===== GIVEN RECORDS =====

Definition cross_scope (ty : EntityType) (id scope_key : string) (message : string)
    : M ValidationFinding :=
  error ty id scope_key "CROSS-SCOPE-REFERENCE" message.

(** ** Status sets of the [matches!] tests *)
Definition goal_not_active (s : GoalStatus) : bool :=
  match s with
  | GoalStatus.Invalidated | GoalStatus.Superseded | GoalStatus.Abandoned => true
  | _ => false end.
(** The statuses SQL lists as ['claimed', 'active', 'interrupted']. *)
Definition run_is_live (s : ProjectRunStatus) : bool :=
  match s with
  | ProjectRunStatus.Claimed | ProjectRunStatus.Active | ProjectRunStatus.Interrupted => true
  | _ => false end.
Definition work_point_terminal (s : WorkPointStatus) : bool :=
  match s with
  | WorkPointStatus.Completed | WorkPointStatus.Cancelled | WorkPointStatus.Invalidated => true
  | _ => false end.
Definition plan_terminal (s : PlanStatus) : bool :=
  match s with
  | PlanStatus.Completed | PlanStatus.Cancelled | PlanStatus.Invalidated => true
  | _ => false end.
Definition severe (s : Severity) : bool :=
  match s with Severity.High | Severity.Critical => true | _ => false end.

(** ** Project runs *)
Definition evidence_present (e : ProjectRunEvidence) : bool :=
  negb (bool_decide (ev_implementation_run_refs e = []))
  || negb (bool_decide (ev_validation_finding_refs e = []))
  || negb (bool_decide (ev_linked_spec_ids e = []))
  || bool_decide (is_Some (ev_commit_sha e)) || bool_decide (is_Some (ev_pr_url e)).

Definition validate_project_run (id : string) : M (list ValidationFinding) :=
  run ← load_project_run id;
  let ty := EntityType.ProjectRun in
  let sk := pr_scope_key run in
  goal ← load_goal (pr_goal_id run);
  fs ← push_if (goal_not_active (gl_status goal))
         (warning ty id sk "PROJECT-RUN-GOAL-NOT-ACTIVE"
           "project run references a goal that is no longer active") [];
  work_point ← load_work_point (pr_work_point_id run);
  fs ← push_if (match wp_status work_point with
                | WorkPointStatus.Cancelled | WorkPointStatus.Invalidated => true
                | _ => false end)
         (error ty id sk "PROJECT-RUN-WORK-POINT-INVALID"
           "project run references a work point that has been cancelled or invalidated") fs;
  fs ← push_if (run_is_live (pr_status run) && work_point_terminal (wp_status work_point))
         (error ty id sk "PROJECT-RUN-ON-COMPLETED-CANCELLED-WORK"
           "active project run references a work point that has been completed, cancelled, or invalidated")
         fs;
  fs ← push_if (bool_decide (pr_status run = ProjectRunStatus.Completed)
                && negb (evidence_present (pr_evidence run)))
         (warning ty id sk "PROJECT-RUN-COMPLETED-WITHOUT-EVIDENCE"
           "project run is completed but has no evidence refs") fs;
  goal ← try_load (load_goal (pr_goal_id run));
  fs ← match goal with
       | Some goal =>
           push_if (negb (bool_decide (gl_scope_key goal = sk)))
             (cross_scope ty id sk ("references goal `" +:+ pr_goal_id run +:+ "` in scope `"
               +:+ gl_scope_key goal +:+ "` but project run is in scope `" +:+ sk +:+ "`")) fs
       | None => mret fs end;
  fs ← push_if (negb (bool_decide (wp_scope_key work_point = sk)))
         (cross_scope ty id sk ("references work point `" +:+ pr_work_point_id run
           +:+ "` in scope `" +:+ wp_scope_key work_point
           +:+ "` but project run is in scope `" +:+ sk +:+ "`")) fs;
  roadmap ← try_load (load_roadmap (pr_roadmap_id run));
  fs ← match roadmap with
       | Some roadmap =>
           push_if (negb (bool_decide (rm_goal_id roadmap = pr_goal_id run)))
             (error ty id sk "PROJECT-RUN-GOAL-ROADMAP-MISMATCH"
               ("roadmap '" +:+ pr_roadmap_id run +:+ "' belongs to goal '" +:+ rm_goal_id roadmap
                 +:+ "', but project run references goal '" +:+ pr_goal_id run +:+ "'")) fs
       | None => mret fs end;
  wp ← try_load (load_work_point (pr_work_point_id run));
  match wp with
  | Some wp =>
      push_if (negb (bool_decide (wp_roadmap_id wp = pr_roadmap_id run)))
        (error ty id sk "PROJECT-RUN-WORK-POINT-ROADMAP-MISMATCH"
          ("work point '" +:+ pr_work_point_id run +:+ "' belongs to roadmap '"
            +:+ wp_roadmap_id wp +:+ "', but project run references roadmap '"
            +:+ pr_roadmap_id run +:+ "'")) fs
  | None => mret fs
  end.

=====
===== GIVEN RECORDS =====

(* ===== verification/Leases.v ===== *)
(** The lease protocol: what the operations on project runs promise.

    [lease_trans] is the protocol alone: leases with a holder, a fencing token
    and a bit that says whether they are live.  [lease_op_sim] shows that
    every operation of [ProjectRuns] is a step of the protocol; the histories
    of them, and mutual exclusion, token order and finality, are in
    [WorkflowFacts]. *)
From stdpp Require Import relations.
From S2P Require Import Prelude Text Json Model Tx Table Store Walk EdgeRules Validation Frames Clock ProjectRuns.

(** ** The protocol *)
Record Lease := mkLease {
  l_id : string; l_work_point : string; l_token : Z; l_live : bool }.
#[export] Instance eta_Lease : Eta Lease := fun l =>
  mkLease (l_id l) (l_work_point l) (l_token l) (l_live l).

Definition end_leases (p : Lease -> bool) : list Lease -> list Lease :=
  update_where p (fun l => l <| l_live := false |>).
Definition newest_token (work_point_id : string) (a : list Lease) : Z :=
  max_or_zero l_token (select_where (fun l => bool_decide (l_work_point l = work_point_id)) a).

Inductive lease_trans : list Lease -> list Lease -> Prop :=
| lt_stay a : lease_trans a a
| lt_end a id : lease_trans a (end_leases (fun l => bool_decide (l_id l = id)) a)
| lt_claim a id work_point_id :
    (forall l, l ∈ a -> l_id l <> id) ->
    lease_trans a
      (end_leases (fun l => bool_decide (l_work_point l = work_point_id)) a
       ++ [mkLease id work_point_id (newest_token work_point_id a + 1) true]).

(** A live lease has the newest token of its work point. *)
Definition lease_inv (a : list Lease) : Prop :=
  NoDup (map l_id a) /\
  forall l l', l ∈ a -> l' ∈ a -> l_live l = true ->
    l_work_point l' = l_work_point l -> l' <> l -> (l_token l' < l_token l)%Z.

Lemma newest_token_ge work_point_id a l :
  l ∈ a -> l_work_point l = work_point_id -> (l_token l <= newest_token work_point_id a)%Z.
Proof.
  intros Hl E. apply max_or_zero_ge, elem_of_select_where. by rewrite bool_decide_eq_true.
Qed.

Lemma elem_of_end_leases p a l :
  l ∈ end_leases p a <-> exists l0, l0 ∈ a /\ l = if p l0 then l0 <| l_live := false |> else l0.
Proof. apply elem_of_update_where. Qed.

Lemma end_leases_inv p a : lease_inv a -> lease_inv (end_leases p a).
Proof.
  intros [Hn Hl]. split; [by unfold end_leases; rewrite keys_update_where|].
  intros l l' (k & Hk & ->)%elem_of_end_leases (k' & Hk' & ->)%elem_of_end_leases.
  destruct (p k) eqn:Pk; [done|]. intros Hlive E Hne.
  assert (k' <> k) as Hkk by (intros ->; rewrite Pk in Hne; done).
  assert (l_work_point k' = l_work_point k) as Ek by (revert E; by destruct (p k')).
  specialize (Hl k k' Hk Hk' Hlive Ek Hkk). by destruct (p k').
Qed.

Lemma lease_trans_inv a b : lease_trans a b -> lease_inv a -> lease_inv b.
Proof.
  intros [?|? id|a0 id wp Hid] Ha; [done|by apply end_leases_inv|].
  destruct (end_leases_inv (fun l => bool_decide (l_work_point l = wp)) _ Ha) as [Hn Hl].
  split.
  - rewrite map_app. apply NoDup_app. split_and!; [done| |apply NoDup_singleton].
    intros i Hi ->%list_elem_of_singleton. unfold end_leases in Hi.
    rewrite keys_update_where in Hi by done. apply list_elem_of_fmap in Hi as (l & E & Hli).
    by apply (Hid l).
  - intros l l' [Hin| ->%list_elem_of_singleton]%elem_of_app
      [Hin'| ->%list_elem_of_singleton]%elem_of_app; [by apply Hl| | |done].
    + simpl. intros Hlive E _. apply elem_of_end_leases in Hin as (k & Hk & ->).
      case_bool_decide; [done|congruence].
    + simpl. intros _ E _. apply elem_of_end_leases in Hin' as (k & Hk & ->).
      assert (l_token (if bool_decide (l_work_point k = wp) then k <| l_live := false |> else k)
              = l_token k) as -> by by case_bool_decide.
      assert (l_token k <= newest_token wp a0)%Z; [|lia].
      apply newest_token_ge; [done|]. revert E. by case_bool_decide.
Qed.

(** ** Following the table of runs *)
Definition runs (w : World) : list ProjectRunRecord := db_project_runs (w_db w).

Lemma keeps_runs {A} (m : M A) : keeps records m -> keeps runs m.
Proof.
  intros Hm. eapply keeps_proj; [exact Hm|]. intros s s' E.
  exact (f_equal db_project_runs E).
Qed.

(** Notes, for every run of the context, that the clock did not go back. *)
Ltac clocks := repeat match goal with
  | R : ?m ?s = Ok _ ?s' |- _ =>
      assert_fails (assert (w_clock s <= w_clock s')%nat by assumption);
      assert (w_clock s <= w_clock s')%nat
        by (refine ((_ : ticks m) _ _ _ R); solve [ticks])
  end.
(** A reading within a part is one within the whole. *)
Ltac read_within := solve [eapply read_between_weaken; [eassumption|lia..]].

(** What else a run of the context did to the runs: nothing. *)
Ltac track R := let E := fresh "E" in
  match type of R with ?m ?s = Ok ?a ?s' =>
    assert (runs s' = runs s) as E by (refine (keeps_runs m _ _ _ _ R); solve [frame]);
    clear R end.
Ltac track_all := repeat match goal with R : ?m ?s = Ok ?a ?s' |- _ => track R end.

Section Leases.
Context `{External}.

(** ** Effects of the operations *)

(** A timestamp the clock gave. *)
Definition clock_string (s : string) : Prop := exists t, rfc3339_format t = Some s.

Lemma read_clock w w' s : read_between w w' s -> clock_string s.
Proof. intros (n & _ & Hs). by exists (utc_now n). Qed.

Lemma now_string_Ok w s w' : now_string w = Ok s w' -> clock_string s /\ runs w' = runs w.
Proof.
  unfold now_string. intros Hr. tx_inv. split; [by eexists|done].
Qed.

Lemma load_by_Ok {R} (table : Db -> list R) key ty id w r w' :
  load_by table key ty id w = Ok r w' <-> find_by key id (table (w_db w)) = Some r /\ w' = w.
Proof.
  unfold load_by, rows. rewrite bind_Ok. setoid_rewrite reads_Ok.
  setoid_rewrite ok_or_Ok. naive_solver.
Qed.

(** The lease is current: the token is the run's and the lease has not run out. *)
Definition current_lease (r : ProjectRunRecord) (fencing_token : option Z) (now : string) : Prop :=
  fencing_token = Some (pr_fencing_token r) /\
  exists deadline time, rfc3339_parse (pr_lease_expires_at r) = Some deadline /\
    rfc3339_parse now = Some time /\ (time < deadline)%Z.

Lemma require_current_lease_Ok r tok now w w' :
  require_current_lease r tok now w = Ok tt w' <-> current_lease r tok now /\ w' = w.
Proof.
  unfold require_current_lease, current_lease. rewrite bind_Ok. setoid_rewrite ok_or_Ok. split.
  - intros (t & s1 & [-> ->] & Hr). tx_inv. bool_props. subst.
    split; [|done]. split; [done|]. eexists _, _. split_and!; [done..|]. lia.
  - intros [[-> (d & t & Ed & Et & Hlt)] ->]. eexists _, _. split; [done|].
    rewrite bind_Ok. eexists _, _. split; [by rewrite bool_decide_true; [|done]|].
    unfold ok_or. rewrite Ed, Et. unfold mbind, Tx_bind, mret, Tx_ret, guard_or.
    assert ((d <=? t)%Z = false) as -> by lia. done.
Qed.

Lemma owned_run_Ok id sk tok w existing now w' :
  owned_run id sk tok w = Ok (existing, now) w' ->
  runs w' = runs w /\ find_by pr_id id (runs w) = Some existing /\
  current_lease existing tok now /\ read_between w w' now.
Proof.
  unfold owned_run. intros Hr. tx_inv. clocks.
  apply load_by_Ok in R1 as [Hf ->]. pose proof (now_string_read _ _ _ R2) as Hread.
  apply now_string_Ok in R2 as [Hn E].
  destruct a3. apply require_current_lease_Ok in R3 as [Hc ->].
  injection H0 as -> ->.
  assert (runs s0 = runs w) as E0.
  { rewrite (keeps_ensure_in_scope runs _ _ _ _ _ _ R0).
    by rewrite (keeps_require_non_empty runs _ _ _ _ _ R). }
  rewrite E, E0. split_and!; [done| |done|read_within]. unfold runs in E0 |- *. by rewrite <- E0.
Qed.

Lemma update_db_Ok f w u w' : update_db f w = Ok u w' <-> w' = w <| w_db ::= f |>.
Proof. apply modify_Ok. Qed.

=====

## EXERCISE REQUIREMENTS
Gather each line from the listing above that holds "Import".

## RESPONSE AREA
From stdpp Require Import relations.
From S2P Require Import Prelude Text Json Model Tx Table Store Walk EdgeRules Validation Frames Clock ProjectRuns.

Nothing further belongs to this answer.